Title:A reprodukció és táplálékfelvétel centrális irányítása: a hipotalamusz aszimmetrikus működése
Kiss, Dávid Sándor
Summary Background: The hypothalamus is the highest centre and the main crossroad of numerous homeostatic regulatory pathways including reproductive and hungersatiety cycles. Histologically, the left and right hypothalamic sides are symmetrical, still, it has been considered as an unpaired midline structure, in which the identical circuits of the two sides regulate exactly the same biological functions. However, it has been known for higher, morphologically also symmetric brain areas that usually the left and right sides have distinct physiological roles providing a solution for the “ergonomic” use of brain resources. Objectives: The main goal of this article is to shortly sum up our present knowledge on the hypothalamic functions related to the regulation of food-intake and reproduction.

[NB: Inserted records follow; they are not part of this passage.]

(* ===== verification/SidebarProps.v ===== *)
(** * The sidebar shows exactly what is allowed

    The entries of the root navigation, their roles and their switches are
    written out as a table, and the stored options are read by a description of
    their own; the nested filters of the hooks keep exactly the entries of the
    table that may be seen, and the settings have their own view.  The user's
    overlay only removes entries. *)

From S2P Require Import Prelude JsStr JsNum JsArray JsJson Sidebar.

(** ** Entries *)

(** What a user can follow: a link, the chat presets, or a link inside a
    collapsible item. *)
Inductive Entry :=
| ELink (url : jsstr) (configUrls : option (list jsstr))
| EChat
| ESub (s : NavSub).

Definition item_entries (item : NavItem) : list Entry :=
  match kind item with
  | NavLink url configUrls => [ELink url configUrls]
  | NavChatPresets => [EChat]
  | NavCollapsible subs => map ESub subs
  end.

(** The entries of a navigation, each with its group and the role it needs. *)
Definition entries (groups : list NavGroup) : list (option jsstr * option Z * Entry) :=
  flat_map (fun g => flat_map (fun item => map (fun e => (group_id g, requiredRole item, e)) (item_entries item)) (items g)) groups.

(** The modules decide: an unmapped URL is open, a mapped one needs the
    administrator's consent and no refusal of the user. *)
Definition module_open (a : json) (u : option json) (section module : jsstr) : bool :=
  adminAllowed a section module && negb (userHides u section module).

Definition url_open (a : json) (u : option json) (url : jsstr) : bool :=
  match mget url URL_TO_CONFIG_MAP with
  | None => true
  | Some (section, module) => module_open a u section module
  end.

Definition entry_open (a : json) (u : option json) (e : Entry) : bool :=
  match e with
  | EChat => module_open a u (js "chat") (js "chat")
  | ESub s => url_open a u (sub_url s)
  | ELink url configUrls => negb (truthy url) || existsb (url_open a u) (default [url] configUrls)
  end.

Definition role_open (role : Z) (g : option jsstr) (required : option Z) : bool :=
  (negb (bool_decide (g = Some (js "admin"))) || (ROLE_ADMIN <=? role)%Z)
  && match required with None => true | Some r => (r <=? role)%Z end.

(** ** Filters and flattening *)

Lemma filter_flat_map {A B} (p : B -> bool) (f : A -> list B) l :
  List.filter p (flat_map f l) = flat_map (fun x => List.filter p (f x)) l.
Proof. induction l as [|x l IH]; [done|]. cbn [flat_map]. by rewrite List.filter_app, IH. Qed.

Lemma flat_map_map {A B C} (f : B -> list C) (g : A -> B) l :
  flat_map f (map g l) = flat_map (fun x => f (g x)) l.
Proof. induction l as [|x l IH]; [done|]. cbn [flat_map map]. by rewrite IH. Qed.

Lemma flat_map_filter {A B} (p : A -> bool) (f : A -> list B) l :
  flat_map f (List.filter p l) = flat_map (fun x => if p x then f x else []) l.
Proof. induction l as [|x l IH]; [done|]. cbn [flat_map List.filter]. destruct (p x); cbn [flat_map]; by rewrite IH. Qed.

Lemma flat_map_ext_all {A B} (f g : A -> list B) l : (forall x, f x = g x) -> flat_map f l = flat_map g l.
Proof. intros H. induction l as [|x l IH]; [done|]. cbn [flat_map]. by rewrite H, IH. Qed.

Lemma filter_map_const {A B} (p : B -> bool) (f : A -> B) l :
  List.filter p (map f l) = map f (List.filter (fun x => p (f x)) l).
Proof. induction l as [|x l IH]; [done|]. cbn [map List.filter]. destruct (p (f x)); cbn [map]; by rewrite IH. Qed.

Lemma filter_filter {A} (p q : A -> bool) l :
  List.filter p (List.filter q l) = List.filter (fun x => q x && p x) l.
Proof.
  induction l as [|x l IH]; [done|]. cbn [List.filter]. destruct (q x); cbn [List.filter andb]; [|done].
  by rewrite IH.
Qed.

Lemma filter_ext_all {A} (p q : A -> bool) l : (forall x, p x = q x) -> List.filter p l = List.filter q l.
Proof. intros H. induction l as [|x l IH]; [done|]. cbn [List.filter]. by rewrite H, IH. Qed.

Lemma filter_const {A} (b : bool) (l : list A) : List.filter (fun _ => b) l = if b then l else [].
Proof. induction l as [|x l IH]; cbn [List.filter]; [by destruct b|]. rewrite IH. by destruct b. Qed.

(** ** The filters of the hooks *)

Lemma module_enabled a u url : isModuleEnabled a u url = url_open a u url.
Proof.
  unfold isModuleEnabled, url_open, module_open. destruct (mget url URL_TO_CONFIG_MAP) as [[s m]|]; [|done].
  by destruct (adminAllowed a s m).
Qed.

Lemma modules_enabled a u l : existsb (isModuleEnabled a u) l = existsb (url_open a u) l.
Proof. induction l as [|x l IH]; [done|]. cbn [existsb]. by rewrite module_enabled, IH. Qed.

(** One item: it and its sub-items are kept as its entries are open. *)
Lemma item_filtered a u item :
  (if isNavItemVisible a u (filter_subs a u item) then item_entries (filter_subs a u item) else [])
  = List.filter (entry_open a u) (item_entries item).
Proof.
  destruct item as [ti [url cfgs|subs|] rr]; unfold filter_subs, isNavItemVisible, item_entries;
    cbn [kind title requiredRole List.filter entry_open].
  - destruct (truthy url); cbn [negb orb]; [|done]. by rewrite modules_enabled.
  - rewrite filter_map_const. cbn [entry_open].
    rewrite (filter_ext_all (fun s => isModuleEnabled a u (sub_url s)) (fun s => url_open a u (sub_url s)))
      by (intros s; apply module_enabled).
    destruct (existsb _ _) eqn:E; [done|].
    destruct (List.filter (fun s => url_open a u (sub_url s)) subs) as [|s l] eqn:El; [done|].
    assert (url_open a u (sub_url s) = true) as Hs.
    { assert (In s (s :: l)) as Hin by (by left). rewrite <- El in Hin. by apply filter_In in Hin as [_ ?]. }
    cbn [existsb] in E. by rewrite module_enabled, Hs in E.
  - unfold module_open. by destruct (adminAllowed a _ _).
Qed.

Lemma filter_subs_role a u item : requiredRole (filter_subs a u item) = requiredRole item.
Proof. by destruct item as [ti [] rr]. Qed.

Lemma items_filtered a u (g : option jsstr) l :
  flat_map (fun item => map (fun e => (g, requiredRole item, e)) (item_entries item)) (filterNavItems a u l)
  = List.filter (fun x => entry_open a u x.2)
      (flat_map (fun item => map (fun e => (g, requiredRole item, e)) (item_entries item)) l).
Proof.
  unfold filterNavItems. rewrite flat_map_filter, flat_map_map, filter_flat_map.
  apply flat_map_ext_all. intros item. rewrite filter_subs_role, filter_map_const. cbn [snd].
  rewrite (filter_ext_all _ (entry_open a u)) by done. rewrite <- item_filtered.
  by destruct (isNavItemVisible a u (filter_subs a u item)).
Qed.

Lemma config_entries a u groups :
  entries (filterNavGroups a u groups) = List.filter (fun x => entry_open a u x.2) (entries groups).
Proof.
  unfold entries, filterNavGroups. rewrite flat_map_filter, flat_map_map, filter_flat_map.
  apply flat_map_ext_all. intros g. cbn [group_id items]. rewrite <- items_filtered.
  by destruct (filterNavItems a u (items g)).
Qed.

Lemma role_item role (g : option jsstr) item :
  List.filter (fun x => role_open role x.1.1 x.1.2) (map (fun e => (g, requiredRole item, e)) (item_entries item))
  = if role_open role g (requiredRole item) then map (fun e => (g, requiredRole item, e)) (item_entries item) else [].
Proof.
  rewrite filter_map_const. cbn [fst snd]. rewrite filter_const.
  by destruct (role_open role g (requiredRole item)).
Qed.

Lemma flat_map_nil {A B} (l : list A) : flat_map (fun _ => @nil B) l = [].
Proof. by induction l. Qed.

Lemma role_entries role groups :
  entries (rootNavGroups role groups)
  = List.filter (fun x => role_open (default ROLE_GUEST role) x.1.1 x.1.2) (entries groups).
Proof.
  unfold entries, rootNavGroups. rewrite flat_map_map, flat_map_filter, filter_flat_map.
  apply flat_map_ext_all. intros g. cbn [group_id items]. rewrite filter_flat_map, flat_map_filter.
  rewrite (flat_map_ext_all _ _ (items g) (role_item (default ROLE_GUEST role) (group_id g))).
  unfold role_open. destruct (bool_decide _); cbn [negb orb]; [|done].
  destruct (ROLE_ADMIN <=? _)%Z; [done|]. cbn [andb]. by rewrite flat_map_nil.
Qed.

(** ** The theorems *)

Lemma sidebar_entries t role i :
  entries (root_navigation t role i)
  = List.filter (fun x => role_open (default ROLE_GUEST role) x.1.1 x.1.2
                          && entry_open (parseSidebarConfig (SidebarModulesAdmin i)) (user_config i) x.2)
      (entries (useSidebarData t)).
Proof.
  unfold root_navigation, useSidebarConfig. rewrite role_entries, config_entries, filter_filter.
  apply filter_ext_all. intros x. apply andb_comm.
Qed.

(** ** What the stored configuration says

    The administrator's option read directly: a module is on unless its section
    has a member for it other than [true] or a falsy [enabled]; a section that
    is missing or falsy is on as a whole.  Of members with the same name the
    last one counts. *)

Definition last_field (k : jsstr) (v : json) : option json :=
  match v with JObj l => jfield k (JObj (rev l)) | _ => None end.

Definition stored (value : option jsstr) : option json := if blank value then None else parse (default [] value).

Definition admin_on (doc : option json) (section module : jsstr) : bool :=
  match doc ≫= last_field section with
  | Some s =>
      negb (json_truthy s)
      || (match last_field (js "enabled") s with Some e => json_truthy e | None => true end
          && match last_field module s with Some (JBool b) => b | Some _ => false | None => true end)
  | None => true
  end.

(** The user's stored value read directly: only an explicit [false] hides. *)
Definition user_off (i : SidebarInput) (section module : jsstr) : bool :=
  if bool_decide (sidebar_settings i = Some false) then false
  else match stored (sidebar_modules i) ≫= jfield section with
       | Some s => is_bool (js "enabled") s false || is_bool module s false
       | None => false
       end.

Lemma find_app_last (k : jsstr) (l : list (jsstr * json)) p :
  jfield k (JObj (l ++ [p])) = match jfield k (JObj l) with Some v => Some v | None => if str_eqb p.1 k then Some p.2 else None end.
Proof.
  cbn [jfield]. induction l as [|q l IH]; cbn [app find]; [by destruct (str_eqb p.1 k)|]. by destruct (str_eqb q.1 k).
Qed.

Lemma jfield_spread k a b :
  jfield k (JObj (spread2 a b)) = match jfield k (JObj (rev b)) with Some v => Some v | None => jfield k (JObj a) end.
Proof.
  unfold spread2. revert a. induction b as [|p b IH]; intros a; [done|]. cbn [foldl rev]. rewrite IH, jfield_set, find_app_last.
  destruct (jfield k (JObj (rev b))); [done|]. by destruct (str_eqb p.1 k).
Qed.

Definition word (k : jsstr) : bool := match k with c :: _ => (57 <? c)%N | [] => false end.

Lemma digits_fuel_low f z acc : (0 <= z)%Z -> Forall (fun c => (c <= 57)%N) acc -> Forall (fun c => (c <= 57)%N) (digits_fuel f z acc).
Proof.
  revert z acc. induction f as [|f IH]; intros z acc Hz Ha; cbn [digits_fuel]; [done|]. cbv zeta.
  assert (Forall (fun c => (c <= 57)%N) (Z.to_N (z mod 10 + 48) :: acc)) as H.
  { constructor; [|done]. pose proof (Z.mod_pos_bound z 10). lia. }
  destruct (z <? 10)%Z; [exact H|]. apply IH; [apply Z.div_pos; lia|exact H].
Qed.

Lemma index_not_word n k : word k = true -> str_eqb (digits_of (Z.of_nat n)) k = false.
Proof.
  intros Hk. apply str_eqb_neq. intros <-. unfold digits_of in Hk.
  pose proof (digits_fuel_low (S (Z.to_nat (Z.log2 (Z.of_nat n)))) (Z.of_nat n) [] ltac:(lia) (List.Forall_nil _)) as H.
  destruct (digits_fuel _ _ _) as [|c l]; [done|]. apply Forall_cons_iff in H as [H _]. cbn in Hk. apply N.ltb_lt in Hk. lia.
Qed.

Lemma no_index_field {X} (f : X -> json) k l :
  word k = true -> jfield k (JObj (rev (imap (fun i x => (digits_of (Z.of_nat i), f x)) l))) = None.
Proof.
  intros Hk. destruct (jfield k _) as [v|] eqn:E; [|done]. exfalso. cbn [jfield] in E.
  destruct (find _ _) as [p|] eqn:Ef; [|done]. apply find_some in Ef as [Hin Hp].
  apply in_rev, list_elem_of_In, elem_of_lookup_imap in Hin as (i & x & -> & _). cbn [fst] in Hp.
  by rewrite index_not_word in Hp.
Qed.

(** Spreading a value makes available what its last members say. *)
Lemma stored_field k v : word k = true -> jfield k (JObj (rev (spread_members v))) = last_field k v.
Proof.
  intros Hk. destruct v as [| | |s|l|l]; try done; cbn [spread_members last_field].
  - by apply (no_index_field (fun c => JStr [c])).
  - by apply (no_index_field (fun x : json => x)).
Qed.

(** ** Merging with the defaults *)

Definition merged_section (d : list (jsstr * json)) (existing : option json) : json :=
  match existing with
  | Some e => if json_truthy e then JObj (spread2 d (spread_members e)) else JObj d
  | None => JObj d
  end.

Lemma merge_section_field k merged d :
  jfield k (JObj (merge_section merged d))
  = if str_eqb d.1 k then Some (merged_section d.2 (jfield k (JObj merged))) else jfield k (JObj merged).
Proof.
  unfold merge_section, merged_section. destruct (str_eqb d.1 k) eqn:E.
  - apply str_eqb_eq in E as <-. destruct (jfield d.1 (JObj merged)) as [e|]; [destruct (json_truthy e)|];
      by rewrite jfield_set, str_eqb_refl.
  - destruct (jfield d.1 (JObj merged)) as [e|]; [destruct (json_truthy e)|]; by rewrite jfield_set, E.
Qed.

Lemma merge_other k merged ds : (forall d, In d ds -> d.1 <> k) ->
  jfield k (JObj (foldl merge_section merged ds)) = jfield k (JObj merged).
Proof.
  revert merged. induction ds as [|d ds IH]; intros merged H; [done|]. cbn [foldl].
  rewrite IH by (intros x Hx; apply H; by right). rewrite merge_section_field.
  by rewrite (proj2 (str_eqb_neq d.1 k) (H d (or_introl eq_refl))).
Qed.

Furthermore, the authors also review the asymmetric functions of the central nervous system, in which a special focus is put on the hypothalamus. Discussion and conclusion: Functions of the central nervous system from the spinal cord to the cerebral cortex are more and more specified to certain functions, and functions show lateralization to different degrees. This evolutionary process of lateralization would provide a much more effective use of brain resources. Based on the presented data in this article, we can state that the hypothalamus, similar to the cortex, shows asymmetric functions, and it seems to be rightful to re-name the hypothalamic sides to hypothalamic hemispheres. This novel aspect on the hypothalamic hemispheres changes our current view on the regulation of female reproduction and food-intake, and provides new perspectives for the better understanding of these hypothalamus-driven physiological processes.